Wednesday, 23 July 2025

Objectivity, Standardization, and Epistemic Injustice in Psychiatry

a woman looks distressed and had her legs folded towards her chest so she fits inside a cardboard box

In “Objectivity, Standardization, and Epistemic Injustice in Psychiatry,” I subscribe to the view that theoretical conceptions of mental health can operate as structural factors that promote epistemically unjust practices in psychiatric clinical settings. I examine how the high value placed on objectivity, conceived in terms of standardized methods and knowledge, may underpin various forms of epistemic injustice toward patients. 

In particular, I argue that it can lead to treating patients as mere informants or, worse, as sources of information, thereby undermining their status as epistemic agents. This state of affairs should be taken seriously because, I argue, the high value placed on objectivity and its standardized conception are theoretical cornerstones of the dominant model of psychiatric practice and research.

Before the development and adoption of the DSM-III in 1980, psychiatry’s disciplinary status was arguably precarious. The likelihood of two psychiatrists agreeing on a diagnosis was little better than chance, and the antipsychiatry movement had raised serious criticisms of its methods and categories. This was unacceptable not only for psychiatry as a discipline but also for patients, who could receive arbitrary diagnoses depending on the individual clinician’s perspective and thus miss out on appropriate treatment.


A woman held by her male loved-one cries in the background while a sad man in the foreground checks his clipboard


To establish itself as a branch of medicine, psychiatry needed to rely on objective evidence to support its diagnoses and treatments. Since psychiatric practice relies primarily on patient reports and behaviors, these had to be systematically addressed as its objects of inquiry. 

This required the development of reliable and (at least presumably) valid diagnostic tools — namely, operationalized criteria — and a view of mental symptoms as objects presented by patients and made observable to clinicians through standardized instruments, such as structured interviews and rating scales. 

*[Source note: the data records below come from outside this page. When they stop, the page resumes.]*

(** The pool drops its reference to a moved allocation and takes a fresh handle. *)
Lemma sliced_release_relocated_spec p e s :
  pool_ok e p → s ∈ pool_slices (pages p) → next_id (heap e) < usize_max →
  wp (sliced_release_relocated p (handle s)) e (λ p' e', pool_ok e' p' ∧
    (∃ l1 l2, pool_slices (pages p) = l1 ++ s :: l2 ∧
      pool_slices (pages p') = l1 ++ set_slice_handle (next_id (heap e)) 0 s :: l2) ∧
    refs e' (next_id (heap e)) = 1 ∧
    ∀ h, h < next_id (heap e) → refs e' h = refs e h - (if decide (h = handle s) then 1 else 0))
    (λ _ _, False).
Proof.
  intros Hpool Hs Hid. pose proof (po_env _ _ Hpool) as Hok.
  destruct (pool_locate _ _ _ Hpool Hs) as (i & k & pg & sid & c & Hfd). pose proof Hfd as [Hi Hk Hv].
  assert (handle s < next_id (heap e)) as Hlt by (by eapply env_ok_fresh).
  unfold sliced_release_relocated. apply wp_bind. eapply location_spec; [done|].
  cbn [page with_slice with_page]. apply wp_bind. eapply wp_index; [by rewrite Nat2N.id|]. cbn [fst snd].
  apply wp_bind. unfold release_relocated. apply wp_bind. eapply location_spec; [done|].
  cbn [slice with_slice]. rewrite Nat2N.id, Hk. apply wp_bind, wp_ret. rewrite N.eqb_refl. simpl.
  apply wp_bind. apply new_handle_spec; [done|done|]. intros e1 Hok1 Hn1 Hg1 Hng1 Hd1 Hr1 Hv1.
  apply wp_bind. eapply update_location_spec; [done|by rewrite Hv1, lookup_insert_eq|].
  intros e2 Hok2 Hsame2 Hv2. rewrite Hv1, insert_insert_eq in Hv2.
  apply wp_bind. eapply drop_handle_spec; [done|rewrite Hv2, lookup_insert_ne by lia; done|].
  intros e3 Hok3 Hsame3 Hv3. apply wp_ret, wp_ret. rewrite !Nat2N.id.
  assert (∀ h, h ≠ handle s → vd e3 !! h = vd e2 !! h) as Hother.
  { intros h Hh. rewrite Hv3. unfold released. destruct (c <=? 1);
      [by rewrite lookup_delete_ne|by rewrite lookup_insert_ne]. }
  destruct Hsame2 as (Ha1 & Ha2 & Ha3 & Ha4 & Ha5), Hsame3 as (Hb1 & Hb2 & Hb3 & Hb4 & Hb5).
  assert (vd e3 !! next_id (heap e) = Some (with_slice (N.of_nat k)
    (with_page (N.of_nat i) (pool_base p)), 1)) as Hnew.
  { rewrite Hother, Hv2, lookup_insert_eq; [done|lia]. }
  destruct (pool_rehandle e e3 p s i k pg sid c (next_id (heap e)) 0 1) as [Hpool' Hsl];
    try done; try congruence.
  - split; [|split; [lia|split; [lia|split; [|congruence]]]].
    + intros h Hh Hhlt. rewrite Hother, Hv2, lookup_insert_ne; [done| |]; set_solver.
    + intros g n Hg. by rewrite Hb2, Ha2, Hg1.
  - intros Hin. pose proof (known_fresh _ _ _ Hok (pool_known _ _ Hpool) Hin). lia.
  - split; [done|]. split; [done|]. split; [by eapply refs_lookup|]. intros h Hh.
    destruct (decide (h = handle s)) as [->|Hne].
    + unfold refs. rewrite Hv3, Hv. unfold released. destruct (N.leb_spec c 1);
        [rewrite lookup_delete_eq|rewrite lookup_insert_eq]; simpl; lia.
    + unfold refs. rewrite Hother, Hv2, lookup_insert_ne; [lia|lia|done].
Qed.
Lemma event_relocate e p held h :
  pool_inv e p held → enabled (ERelocate h) e p held →
  wp (run_event (ERelocate h) p held) e (event_post (ERelocate h) e p held) (λ _ e', pool_inv e' p held).
Proof.
  intros [Hok Hacc] [(s & Hs & <-)%elem_of_hs Hid]. apply wp_total. simpl. apply wp_bind.
  eapply wp_mono; [by apply sliced_release_relocated_spec|].
  intros p' e' (Hok' & (l1 & l2 & Hl & Hl') & Hnew & Hrefs). apply wp_ret.
  split; [split; [done|]|simpl; rewrite Hl'; by apply stable_rehandle]. simpl.
  intros h Hin. rewrite Hl' in Hin |- *. pose proof (po_handles _ _ Hok) as Hnd.
  pose proof (pool_known _ _ Hok) as Hkn. pose proof (po_env _ _ Hok) as Henv.
  assert (∀ h, h ∈ held → h < next_id (heap e)) as Hlt by (intros; by eapply accounted_fresh).
  rewrite Hl in Hnd, Hacc, Hkn. pose proof (hs_rehandle l1 l2 s (next_id (heap e)) 0 h Hnd) as Hmem.
  assert (handle s ∈ hs (l1 ++ s :: l2)) as Hsin by (apply elem_of_hs_2; set_solver).
  destruct (decide (h = next_id (heap e))) as [->|Hhn].
  - rewrite Hnew, decide_True, (proj2 (occ_zero _ _)); [done| |tauto]. intros Hh%Hlt. lia.
  - assert (h < next_id (heap e)) as Hh.
    { destruct Hin as [?|[?|[_ ?]]%Hmem]; [by apply Hlt|done|by eapply known_fresh]. }
    rewrite Hrefs, Hacc by tauto. destruct (decide (h = handle s)) as [->|Hne].
    + rewrite (decide_True (P:=handle s ∈ hs (l1 ++ s :: l2))) by done. rewrite decide_False; [lia|tauto].
    + destruct (decide (h ∈ hs (l1 ++ s :: l2))),
        (decide (h ∈ hs (l1 ++ set_slice_handle (next_id (heap e)) 0 s :: l2))); try lia; tauto.
Qed.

From this standpoint, being objective in psychiatry means employing these standardized tools. However, by their very nature, such instruments must set aside interpretations — both the patient's and the clinician's — and disregard patients’ idiosyncrasies.

Given such a high value and standardized conception of objectivity, some clinicians may lack either the skills or the will to engage with information that falls outside the standard (and is thus deemed “subjective”), to take up or engage with patients’ conceptual resources and interpretations, and more broadly, to treat patients as epistemic agents seeking self-understanding. 

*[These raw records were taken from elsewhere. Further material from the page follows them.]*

(** [broadcast_many] succeeds exactly when the shapes have a common expansion of
    their rank, and then returns the least one: every input expands to it, and
    it expands to every other common target. *)
Theorem broadcast_least shapes :
  shapes ≠ [] →
  ((∃ r, broadcast_many shapes = Ok r) ↔ ∃ t, common_target shapes t) ∧
  ∀ r, broadcast_many shapes = Ok r →
    common_target shapes r ∧
    ∀ t, common_target shapes t → length r = length t ∧ expand r t = Ok t.
Proof.
  destruct shapes as [|s l]; [done|]. intros _. simpl.
  assert (∀ r, broadcast_loop (rank s) s l = Ok r → common_target (s :: l) r ∧
    ∀ t, common_target (s :: l) t → length r = length t ∧ expand r t = Ok t) as Hok.
  { intros r (Ha & Hall & Hleast)%broadcast_loop_ok. rewrite common_target_fits. split; [by constructor|].
    intros t [Hs Hl]%common_target_fits%Forall_cons. pose proof (Hleast t Hs Hl) as Hr.
    pose proof (Forall2_length _ _ _ Hr). split; [done|]. by apply expand_ok. }
  split; [split|done].
  - intros [r Hr]. exists r. by apply Hok.
  - intros [t [Hs Hl]%common_target_fits%Forall_cons]. by eapply broadcast_loop_total.
Qed.
End broadcast.

(** ** Reshaping *)

Lemma volume_app l k : volume (l ++ k) = volume l * volume k.
Proof. induction l as [|d l IH]; simpl; [lia|]. unfold volume in *. rewrite IH. lia. Qed.
Lemma volume_cons d l : volume (d :: l) = d * volume l.
Proof. done. Qed.
Lemma volume_insert l k x d : l !! k = Some x → volume (<[k := d]> l) * x = volume l * d.
Proof.
  intros Hk. pose proof (lookup_lt_Some _ _ _ Hk). rewrite insert_take_drop by done.
  rewrite <-(take_drop_middle l k x Hk) at 3. rewrite !volume_app, !volume_cons. lia.
Qed.
Lemma volume_perm l k : l ≡ₚ k → volume l = volume k.
Proof. induction 1; rewrite ?volume_cons in *; lia. Qed.
Lemma volume_positive l : 0 < volume l ↔ Forall (λ d, 0 < d) l.
Proof.
  induction l as [|d l IH]; [split; [constructor|done]|]. rewrite volume_cons, Forall_cons, <-IH. nia.
Qed.
Section reshape.
Context {P : Profile}.
Implicit Types (s : list N) (args : list Z).

Lemma umul_checked {E} max a b c :
  overflow_checks = true → umul (E:=E) max a b = Ok c → c = a * b.
Proof. intros Hc. unfold umul, overflowing. rewrite Hc. destruct (_ <=? _); naive_solver. Qed.
Lemma product_from_checked {E} acc l n :
  overflow_checks = true → product_from (E:=E) acc l = Ok n → n = acc * volume l.
Proof.
  intros Hc. revert acc. induction l as [|d l IH]; simpl; intros acc; [intros [= <-]; simpl; lia|].
  intros (x & Hx%umul_checked & Hn%IH)%res_bind_Ok; [|done]. subst. lia.
Qed.
Lemma product_from_ok {E} acc l :
  Forall (λ d, 0 < d) l → acc * volume l ≤ usize_max → product_from (E:=E) acc l = Ok (acc * volume l).
Proof.
  intros Hl. revert acc. induction Hl as [|d l Hd Hl IH]; simpl; intros acc Hb; [f_equal; lia|].
  assert (0 < volume l) as Hv by (by apply volume_positive). fold (volume l) in *.
  rewrite umul_ok by nia. simpl. rewrite IH by nia. f_equal. lia.
Qed.
Lemma as_usize_id z : (0 ≤ z < 2 ^ 64)%Z → as_usize z = Z.to_N z.
Proof. intros Hz. unfold as_usize. by rewrite Z.mod_small. Qed.
Lemma at_Some {E A} (l : list A) i x : at_ (E:=E) l i = Ok x ↔ l !! N.to_nat i = Some x.
Proof. unfold at_. destruct (l !! N.to_nat i); naive_solver. Qed.

(** The dimension [d] is what the argument [a] at position [i] asks for. *)
Definition describes s (i : nat) (a : Z) (d : N) : Prop :=
  (0 < a ∧ a = Z.of_N d)%Z ∨ (a = 0%Z ∧ s !! i = Some d) ∨ a = (-1)%Z.
Fixpoint matches s (i : nat) args (dims : list N) : Prop :=
  match args, dims with
  | [], [] => True
  | a :: args, d :: dims => describes s i a d ∧ matches s (i + 1) args dims
  | _, _ => False
  end.
Definition one_infer args : Prop :=
  ∀ i j, args !! i = Some (-1)%Z → args !! j = Some (-1)%Z → i = j.
(** The shape [r] is one the arguments describe, with the elements of [s]. *)
Definition described s args (r : list N) : Prop :=
  matches s 0 args r ∧ one_infer args ∧ volume r = volume s.

Lemma matches_insert s i args r k d :
  matches s i args r → args !! k = Some (-1)%Z → matches s i args (<[k := d]> r).
Proof.
  revert i r k. induction args as [|a args IH]; intros i [|x r] [|k]; simpl; try done.
  - intros [_ ?] [= ->]. split; [by right; right|done].
  - intros [? ?] Hk. split; [done|]. by apply IH.
Qed.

Others, of course, do have both the skills and the will. But what must be emphasized is the structural dimension of the issue: beyond individual clinicians’ attitudes lies a fundamental conception — that of objectivity — which underpins psychiatric theory and practice, and which systematically hinders engagement with patients as epistemic agents, instead promoting their treatment as mere informants or sources of information.

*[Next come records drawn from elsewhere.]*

(* ===== verification/TensorStrides.v ===== *)
(** * Properties of strides

    Row-major raveling against the reference [address], and the soundness of the
    reshape analysis: new strides address the same element of the buffer at every
    position.  Permuting metadata relabels coordinates. *)

From S2P Require Import Prelude Tensor TensorProps.
Open Scope N_scope.

(** ** Addresses *)

Definition positive (l : list N) : Prop := Forall (λ d, 0 < d) l.
(** The strides of a dense tensor. *)
Fixpoint row_major (shape : list N) : list N :=
  match shape with [] => [] | _ :: shape => volume shape :: row_major shape end.
Lemma length_row_major shape : length (row_major shape) = length shape.
Proof. induction shape; simpl; auto. Qed.

Lemma address_shift shape strides a n :
  positive shape → address shape strides (a * volume shape + n) = address shape strides n.
Proof.
  intros Hp. revert strides a. induction Hp as [|d shape Hd Hp IH]; intros [|s strides] a; [done..|].
  simpl. fold (volume shape). assert (0 < volume shape) by (by apply volume_positive).
  replace (a * (d * volume shape) + n) with ((a * d) * volume shape + n) by lia.
  rewrite IH, N.div_add_l, N.add_comm, (N.add_comm (a * d)), N.Div0.mod_add by lia. lia.
Qed.
Lemma dot_bound coords shape :
  Forall2 N.lt coords shape → dot coords (row_major shape) < volume shape.
Proof.
  induction 1 as [|c d coords shape Hc Hall IH]; [done|]. simpl. fold (volume shape). nia.
Qed.
(** The element at row-major position [n] is the one at the coordinates of [n]. *)
Lemma address_coords coords shape strides :
  Forall2 N.lt coords shape → length strides = length shape →
  address shape strides (dot coords (row_major shape)) = dot coords strides.
Proof.
  intros Hc. revert strides. induction Hc as [|c d coords shape Hcd Hall IH]; intros [|s strides] Hl;
    simpl in *; try lia.
  fold (volume shape). pose proof (dot_bound _ _ Hall) as Hb.
  assert (positive shape) as Hp.
  { clear -Hall. induction Hall; constructor; [lia|done]. }
  rewrite N.div_add_l, N.div_small, N.add_0_r, N.mod_small by lia.
  by rewrite address_shift, IH by (done || lia).
Qed.
Lemma address_row_major shape n :
  positive shape → address shape (row_major shape) n = n mod volume shape.
Proof.
  induction 1 as [|d shape Hd Hp IH]; [simpl; by rewrite N.mod_1_r|]. simpl. fold (volume shape).
  rewrite IH, (N.mul_comm d), N.Div0.mod_mul_r. lia.
Qed.
Lemma volume_ge d l : positive l → d ∈ l → d ≤ volume l.
Proof.
  induction 1 as [|x l Hx Hp IH]; [by intros ?%elem_of_nil|]. assert (0 < volume l) by (by apply volume_positive).
  rewrite volume_cons. intros [->|Hd%IH]%elem_of_cons; nia.
Qed.

(** ** Raveling *)

Section ravel.
Context {P : Profile} {E : Type}.

Lemma contiguous_from_ok shape :
  positive shape → volume shape ≤ usize_max →
  contiguous_from (E:=E) shape = Ok (row_major shape, volume shape).
Proof.
  induction 1 as [|d shape Hd Hp IH]; [done|]. simpl. fold (volume shape). intros Hb.
  assert (0 < volume shape) by (by apply volume_positive). rewrite IH by nia. simpl.
  rewrite umul_ok by lia. simpl. by rewrite N.mul_comm.
Qed.
Lemma row_major_strides_ok shape :
  positive shape → volume shape ≤ usize_max →
  row_major_contiguous_strides (E:=E) shape = Ok (row_major shape).
Proof.
  induction 1 as [|d shape Hd Hp IH]; [done|]. intros Hb. rewrite volume_cons in Hb.
  assert (0 < volume shape) by (by apply volume_positive).
  destruct shape as [|d' shape]; [done|]. rewrite volume_cons in *.
  change (row_major_contiguous_strides (E:=E) (d :: d' :: shape)) with
    (let? st := row_major_contiguous_strides (E:=E) (d' :: shape) in
     let? s := at_ st 0 in let? s := umul usize_max s d' in Ok (s :: st)).
  rewrite IH by nia. cbn [res_bind]. rewrite (proj2 (at_Some _ _ (volume shape))) by done.
  cbn [res_bind]. rewrite umul_ok by nia. cbn [res_bind row_major]. by rewrite volume_cons, (N.mul_comm d').
Qed.
Lemma expect_wrap_ok c d : c < d → d ≤ usize_max → expect_wrap (E:=E) (Z.of_N c) d wrap_element = Ok c.
Proof.
  unfold usize_max, u64_max. intros Hc Hd. unfold expect_wrap, try_wrap.
  rewrite (proj2 (N.ltb_lt 0 d)) by lia. cbn [res_bind].
  rewrite as_usize_id, N2Z.id by lia. rewrite (proj2 (Z.leb_le _ _)) by lia.
  by rewrite (proj2 (N.ltb_lt c d)) by lia.
Qed.
Lemma ravel_from_ok coords shape :
  Forall2 N.lt coords shape → volume shape ≤ usize_max →
  ravel_from (E:=E) (Z.of_N <$> coords) shape = Ok (dot coords (row_major shape), volume shape).
Proof.
  induction 1 as [|c d coords shape Hcd Hall IH]; [done|]. rewrite volume_cons. intros Hb.
  assert (positive shape) as Hp.
  { clear -Hall. induction Hall; constructor; [lia|done]. }
  assert (0 < volume shape) by (by apply volume_positive). pose proof (dot_bound _ _ Hall) as Hdot.
  rewrite fmap_cons. cbn [ravel_from]. rewrite IH by nia. cbn [res_bind fst snd].
  rewrite expect_wrap_ok by nia. cbn [res_bind]. rewrite umul_ok by nia. cbn [res_bind].
  rewrite uadd_ok by nia. cbn [res_bind]. rewrite umul_ok by nia. cbn [res_bind dot row_major].
  f_equal. f_equal; lia.
Qed.

(** Both contiguous stride builders agree, [ravel_index] of valid coordinates is
    their dot product with those strides, a position below the number of
    elements, and under any strides the reference address of that position is
    the offset of the coordinates. *)
Theorem ravel_row_major shape coords :
  Forall2 N.lt coords shape → volume shape ≤ usize_max →
  ∃ st n, contiguous_strides (E:=E) shape = Ok st ∧
    row_major_contiguous_strides (E:=E) shape = Ok st ∧
    ravel_index (E:=E) (Z.of_N <$> coords) shape = Ok n ∧ n = dot coords st ∧ n < volume shape ∧
    address shape st n = n ∧
    ∀ strides, length strides = length shape → address shape strides n = dot coords strides.
Proof.
  intros Hc Hb. assert (positive shape) as Hp.
  { clear -Hc. induction Hc; constructor; [lia|done]. }
  exists (row_major shape), (dot coords (row_major shape)).
  pose proof (dot_bound _ _ Hc) as Hn. pose proof (Forall2_length _ _ _ Hc) as Hl.
  split; [unfold contiguous_strides; by rewrite contiguous_from_ok|].
  split; [by apply row_major_strides_ok|]. split.
  { unfold ravel_index, assert_, len. rewrite length_fmap, Hl, N.eqb_refl. cbn [res_bind].
    by rewrite ravel_from_ok. }
  split; [done|]. split; [done|]. split; [by rewrite address_row_major, N.mod_small|].
  intros strides. by apply address_coords.
Qed.
End ravel.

A docotor and a patient are chatting; the patient offers a suggestion while the doctor contemplates
"[I]f psychiatry is to be an epistemically just discipline,
it must also find ways to engage with patients as epistemic agents."


I am not arguing that psychiatry should abandon the pursuit of objectivity or that generalized knowledge is without value. On the contrary, such knowledge is essential for making predictions about the course of mental conditions and identifying effective treatments. 

My point is that, if psychiatry is to be an epistemically just discipline, it must also find ways to engage with patients as epistemic agents. This would bring not only epistemic benefits but therapeutic ones as well. What is needed, in my view, is a collective theoretical effort comparable to the one that reoriented psychiatry toward standardization. We must now articulate the conditions under which attention to patients’ particularities and perspectives can also be regarded as objective.

Finally, if this analysis is correct, it has implications for the inclusion of patient perspectives in DSM revisions. While their inclusion will be bound to bring epistemic and therapeutic benefits, it falls short of addressing the complex realities of clinical practice. 

Standardized instruments may vary in how well they achieve their theoretical and practical aims — and in the extent to which they promote epistemic and social practices that are just— but they will always be insufficient to fully address patients as unique subjects and as epistemic agents.


Portrait of Virginia Ballesteros
Virginia Ballesteros is Assistant Professor in the Department of Philosophy at the University of Valencia. Her research focuses on the philosophy of psychiatry and altered states of consciousness. 
She is particularly interested in how mental disorders and psychiatric treatments are theoretically conceived, and the implications this has — for instance, in matters of epistemic justice, in phenomena such as self-illness ambiguity, or in the adequacy of pharmacological interventions. She has also worked on the philosophy of birth, exploring the epistemic aspects of medical birth care and the metaphysics of the birthing experience.